John 20:3–4 are the third and fourth verses of the twentieth chapter of the Gospel of John in the New Testament. Peter and the Beloved Disciple have been informed by Mary Magdalene that Jesus' tomb has been opened and in these verses they depart for the tomb.

Content
In the King James Version of the Bible the text reads:
3: Peter therefore went forth, and that other 
disciple, and came to the sepulchre.
4: So they ran both together: and the other disciple 
did outrun Peter, and came first to the sepulchre.

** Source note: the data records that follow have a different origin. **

Lemma unpin_loop_spec n skip k st i L ca :
  (forall s x, skip (slot_with_ent s x) = skip s) ->
  pbase n st L ca -> 0 <= i -> i + Z.of_nat k <= pc_capacity (pc st) -> (forall e, e ∈ L -> is_pending e -> skip (snd e) = true) ->
  exists st' ca', unpin_loop k st i skip = Some st' /\ pbase n st' (unpin_in skip i (Z.of_nat k) <$> L) ca' /\
    watermark (pc st') = watermark (pc st) /\ pc_capacity (pc st') = pc_capacity (pc st) /\ gates st' = gates st /\
    values_freed st' = values_freed st /\ keys_freed st' = keys_freed st /\ destroyed (idx (pc st')) = destroyed (idx (pc st)).
Proof.
  intros Hsk. revert st i L ca. induction k as [|k IH]; intros st i L ca HB Hi Hk Hp.
  { exists st, ca. split; [done|]. assert (unpin_in skip i (Z.of_nat 0) <$> L = L) as ->; [|done].
    rewrite <-(list_fmap_id L) at 2. apply list_fmap_ext. intros j e _. unfold unpin_in. by rewrite decide_False by lia. }
  assert (Hrest : forall st1 ca1, pbase n st1 (unpin_in skip i 1 <$> L) ca1 -> watermark (pc st1) = watermark (pc st) ->
    pc_capacity (pc st1) = pc_capacity (pc st) -> gates st1 = gates st -> values_freed st1 = values_freed st ->
    keys_freed st1 = keys_freed st -> destroyed (idx (pc st1)) = destroyed (idx (pc st)) ->
    exists st' ca', unpin_loop k st1 (i + 1) skip = Some st' /\ pbase n st' (unpin_in skip i (Z.of_nat (S k)) <$> L) ca' /\
    watermark (pc st') = watermark (pc st) /\ pc_capacity (pc st') = pc_capacity (pc st) /\ gates st' = gates st /\
    values_freed st' = values_freed st /\ keys_freed st' = keys_freed st /\ destroyed (idx (pc st')) = destroyed (idx (pc st))).
  { intros st1 ca1 HB1 E1 E2 E3 E4 E5 E6. destruct (IH st1 (i + 1) _ ca1 HB1) as (st' & ca' & Hl & HB' & F1 & F2 & F3 & F4 & F5 & F6);
      [lia|lia| |].
    { intros e (x & -> & Hx)%list_elem_of_fmap. unfold unpin_in. case_decide; [|by apply Hp].
      unfold is_pending. cbn. rewrite Hsk. by apply Hp. }
    exists st', ca'. split; [done|]. split; [|split_and!; congruence].
    rewrite <-list_fmap_compose in HB'. erewrite (list_fmap_ext (unpin_in skip i (Z.of_nat (S k)))); [exact HB'|].
    intros j e _. cbn. rewrite unpin_in_step by (done || lia). f_equal. lia. }
  cbn [unpin_loop]. destruct (entry_at n st L i (b_core _ _ _ _ HB) ltac:(lia)) as [[-> Hno]|(e & L0 & -> & HL & Hei & Hno)];
    cbn [mbind option_bind].
  { apply (Hrest st ca); try done. by rewrite unpin_none. }
  assert (Hmap : unpin_in skip i 1 <$> L ≡ₚ unpin_in skip i 1 e :: L0) by (by rewrite HL, fmap_cons, unpin_none).
  assert (HB0 : pbase n st (e :: L0) ca).
  { destruct HB as [B1 B2 B3 B4 B5]. split; try done; [by rewrite <-HL|by eapply pcore_perm|]. intros p Hq. rewrite <-HL. auto. }
  assert (Hperm : forall st1 ca1, pbase n st1 (unpin_in skip i 1 e :: L0) ca1 -> pbase n st1 (unpin_in skip i 1 <$> L) ca1).
  { intros st1 ca1 [B1 B2 B3 B4 B5]. split; try done; [by rewrite Hmap|by eapply pcore_perm|]. intros p Hq. rewrite Hmap. auto. }
  pose proof (k_heap _ _ _ (b_core _ _ _ _ HB0)) as Hh. apply Forall_cons in Hh as [-> _]. cbn [mbind option_bind].
  pose proof (k_entry _ _ _ (b_core _ _ _ _ HB0)) as He. apply Forall_cons in He as [He _].
  destruct (lru_ent (snd e)) as [ent|] eqn:Eent.
  - destruct (skip (snd e)) eqn:Es.
    + apply (Hrest st ca); try done. apply Hperm. unfold unpin_in. rewrite decide_False by (intros [_ ?]; congruence). done.
    + assert (~ is_pending e) as Hnp by (intros Hpe; rewrite Hp in Es; [done|rewrite HL; left|done]).
      destruct (unpin_one n st e L0 ca ent HB0 Eent Hnp) as (l & ca' & Hrel & Hds & HB').
      rewrite Hrel. cbn [mbind option_bind]. apply (Hrest _ ca'); try done.
      apply Hperm. unfold unpin_in. rewrite decide_True by (split; [lia|done]). done.
  - apply (Hrest st ca); try done. apply Hperm. unfold unpin_in. case_decide; [|done]. by rewrite (unpin_free _ _ _ He Eent).
Qed.

Lemma unpin_later skip i k e : later e (unpin_in skip i k e).
Proof. unfold unpin_in. case_decide; [|done]. by split. Qed.

Lemma unpin_tokens skip i k L : tokens (unpin_in skip i k <$> L) = tokens L.
Proof.
  induction L as [|e L IH]; [done|]. rewrite fmap_cons, !tokens_cons, IH. f_equal.
  pose proof (unpin_later skip i k e) as Hl. unfold token_of. rewrite (l_ptr _ _ Hl), (l_handle _ _ Hl).
  assert (is_pending (unpin_in skip i k e) <-> is_pending e) as Hp by (unfold unpin_in; by case_decide).
  destruct (decide (is_pending (unpin_in skip i k e))), (decide (is_pending e)); try done; tauto.
Qed.
Lemma unpin_values skip i k L : values_of (unpin_in skip i k <$> L) = values_of L.
Proof.
  induction L as [|e L IH]; [done|]. rewrite fmap_cons, !values_cons, IH. unfold unpin_in. by case_decide.
Qed.
Lemma unpin_waiting skip i k L g : waiting (unpin_in skip i k <$> L) g = waiting L g.
Proof.
  induction L as [|e L IH]; [done|]. rewrite fmap_cons, !waiting_cons, IH. f_equal. unfold unpin_in. by case_decide.
Qed.
Lemma unpin_evolves skip i k L : evolves L (unpin_in skip i k <$> L).
Proof. intros e He _. exists (unpin_in skip i k e). split; [|apply unpin_later]. apply list_elem_of_fmap. eauto. Qed.

(** ** The watermark *)

Lemma advance_spec n st L ca w :
  pinv key_eq n st L ca ->
  exists st' L' ca', prefetch_cache_advance_watermark st w = Some st' /\ pinv key_eq n st' L' ca' /\ evolves L L' /\
    tokens L' ≡ₚ tokens L /\ accounted st' L' ≡ₚ accounted st L /\ watermark (pc st') = Z.max w (watermark (pc st)) /\
    gates st' = gates st /\ (forall g, waiting L' g = waiting L g).
Proof.
  intros HV. unfold prefetch_cache_advance_watermark. destruct (Z.leb_spec w (watermark (pc st))) as [Hle|Hlt].
  { exists st, L, ca. split_and!; try done; [apply evolves_refl|lia]. }
  set (st0 := with_pc st (with_watermark (pc st) w)).
  assert (HB0 : pbase n st0 L ca).
  { destruct HV as [V1 V2 V3 V4 V5 V6]. split; try done. destruct V4. split; try done.
    eapply Forall_impl; [exact k_entry|]. by intros e []. }
  pose proof (k_cap _ _ _ (v_core _ _ _ _ _ HV)) as Hcap.
  destruct (unpin_loop_spec n (stays_pinned w) (Z.to_nat (pc_capacity (pc st))) st0 0 L ca)
    as (st' & ca' & Hl & [B1 B2 B3 B4 B5] & E1 & E2 & E3 & E4 & E5 & E6); [done|done|done|cbn; lia| |].
  { intros e _ Hp. unfold stays_pinned. by rewrite bool_decide_true. }
  exists st', (unpin_in (stays_pinned w) 0 (Z.of_nat (Z.to_nat (pc_capacity (pc st)))) <$> L), ca'.
  split; [exact Hl|]. split_and!; try done.
  - split; try done. apply Forall_fmap, Forall_forall. intros e He. unfold owner_pins. cbn. rewrite E1. cbn. unfold unpin_in.
    pose proof (v_owned _ _ _ _ _ HV) as Hf. rewrite Forall_forall in Hf. specialize (Hf e He). unfold owner_pins in Hf.
    case_decide as Hd; [|intros ?; apply Hf; lia]. destruct Hd as [_ Hd]. unfold stays_pinned in Hd.
    apply orb_false_iff in Hd as [_ Hd%Z.leb_gt]. cbn. lia.
  - apply unpin_evolves.
  - by rewrite unpin_tokens.
  - unfold accounted. by rewrite unpin_values, E4.
  - rewrite E1. cbn. lia.
  - intros g. apply unpin_waiting.
Qed.

(** ** Destruction *)

Lemma unpin_all n st L ca e :
  pbase n st L ca -> e ∈ L ->
  unpin_in (fun _ => false) 0 (Z.of_nat (Z.to_nat (pc_capacity (pc st)))) e = unpin e.
Proof.
  intros HB He. pose proof (entry_idx _ _ _ _ (b_core _ _ _ _ HB) He). unfold unpin_in.
  by rewrite decide_True by (split; [lia|done]).
Qed.

Lemma cache_destroy_spec n st L ca :
  pinv key_eq n st L ca -> tokens L = [] ->
  exists st', prefetch_cache_destroy st = Some st' /\ heap st' = ∅ /\ values_freed st' ≡ₚ accounted st L /\
    gates st' = gates st /\ (forall g, waiting L g = 0).
Proof.
  intros HV Ht. pose proof (k_cap _ _ _ (v_core _ _ _ _ _ HV)) as Hcap.
  assert (Hnp : forall e, e ∈ L -> ~ is_pending e).
  { intros e He Hp. assert ((eptr e, token_of e) ∈ tokens L) as Hin; [|rewrite Ht in Hin; by apply not_elem_of_nil in Hin].
    apply list_elem_of_fmap. exists e. split; [done|]. by apply list_elem_of_filter. }
  unfold prefetch_cache_destroy.
  destruct (unpin_loop_spec n (fun _ => false) (Z.to_nat (pc_capacity (pc st))) st 0 L ca)
    as (st1 & ca1 & -> & HB & E1 & E2 & E3 & E4 & E5 & E6); [done|by apply pinv_base|done|lia|by intros e He ?%Hnp|].
  cbn [mbind option_bind].
  set (L1 := unpin_in (fun _ => false) 0 _ <$> L) in *.
  assert (Hloose : Forall loose (items ca1)).
  { rewrite <-(b_items _ _ _ _ HB). apply Forall_fmap, Forall_fmap, Forall_forall. intros e He.
    unfold compose. rewrite (unpin_all n st L ca) by (done || by apply pinv_base). done. }
  destruct (destroy_client (lru_slot_eq key_eq) _ _ (b_rep _ _ _ _ HB) Hloose) as (l & D & -> & HD & Hds).
  cbn [mbind option_bind]. rewrite (new_calls_app _ _ _ Hds).
  assert (L1.*1 ≡ₚ D ++ []) as HDA by (rewrite app_nil_r, HD; apply HB).
  destruct (entries_split L1 D [] HDA) as (E & R & HL & <- & HR). apply fmap_nil_inv in HR as ->. rewrite app_nil_r in HL.
  rewrite <-list_fmap_compose.
  destruct (destroy_entries n (with_pc st1 (with_idx (pc st1) l)) E []) as (st2 & -> & HC2 & F1 & F2 & F3 & F4 & F5 & F6 & F6' & F7 & F8).
  { rewrite app_nil_r. eapply pcore_perm; [exact HL|]. apply pcore_idx, HB. }
  { rewrite Forall_forall. intros e He. rewrite <-HL in He. rewrite Forall_forall in Hloose. apply (Hloose (fst e)).
    rewrite <-(b_items _ _ _ _ HB). apply list_elem_of_fmap. eauto. }
  exists st2. split_and!; try done.
  - apply map_eq. intros p. rewrite lookup_empty. destruct (decide (p ∈ eptr <$> E)) as [Hp|Hp]; [by apply F6'|]. rewrite F6 by done. cbn.
    destruct (heap st1 !! p) eqn:Eh; [|done]. destruct Hp. rewrite <-HL. by apply (b_dom _ _ _ _ HB).
  - rewrite F8. cbn. unfold accounted. rewrite E4. f_equiv. change (E ≫= _) with (values_of E).
    rewrite <-HL. subst L1. by rewrite unpin_values.
  - by rewrite F5.
  - intros g. pose proof (k_entry _ _ _ (v_core _ _ _ _ _ HV)) as Hf. rewrite Forall_forall in Hf. clear -Hnp Hf.
    induction L as [|e L IH]; [done|]. rewrite waiting_cons, IH; [|intros; apply Hnp; by right|intros; apply Hf; by right].
    assert (waiters (snd e) = []) as ->; [|done]. specialize (Hf e ltac:(left)). specialize (Hnp e ltac:(left)).
    apply length_zero_iff_nil. pose proof (wait_length _ (e_wait _ _ _ Hf)). pose proof (e_done _ _ _ Hf Hnp). lia.
Qed.
End unpin.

The English Standard Version translates the passage as:
3: So Peter went out with the other disciple,
and they were going toward the tomb. 
4: Both of them were running together, but the other disciple
outran Peter and reached the tomb first.

For a collection of other versions, see BibleHub John 20:3- 20:4.

Analysis
John Calvin notes the zeal that causes the two disciples to depart immediately to inspect the situation when they hear the news of the opened tomb. It is never explained why the disciples move from travelling into running. It is often speculated that the tomb has come within sight and the two only run the last stretch.  The act of running shows the deep concern the disciples had for the fate of Jesus' body.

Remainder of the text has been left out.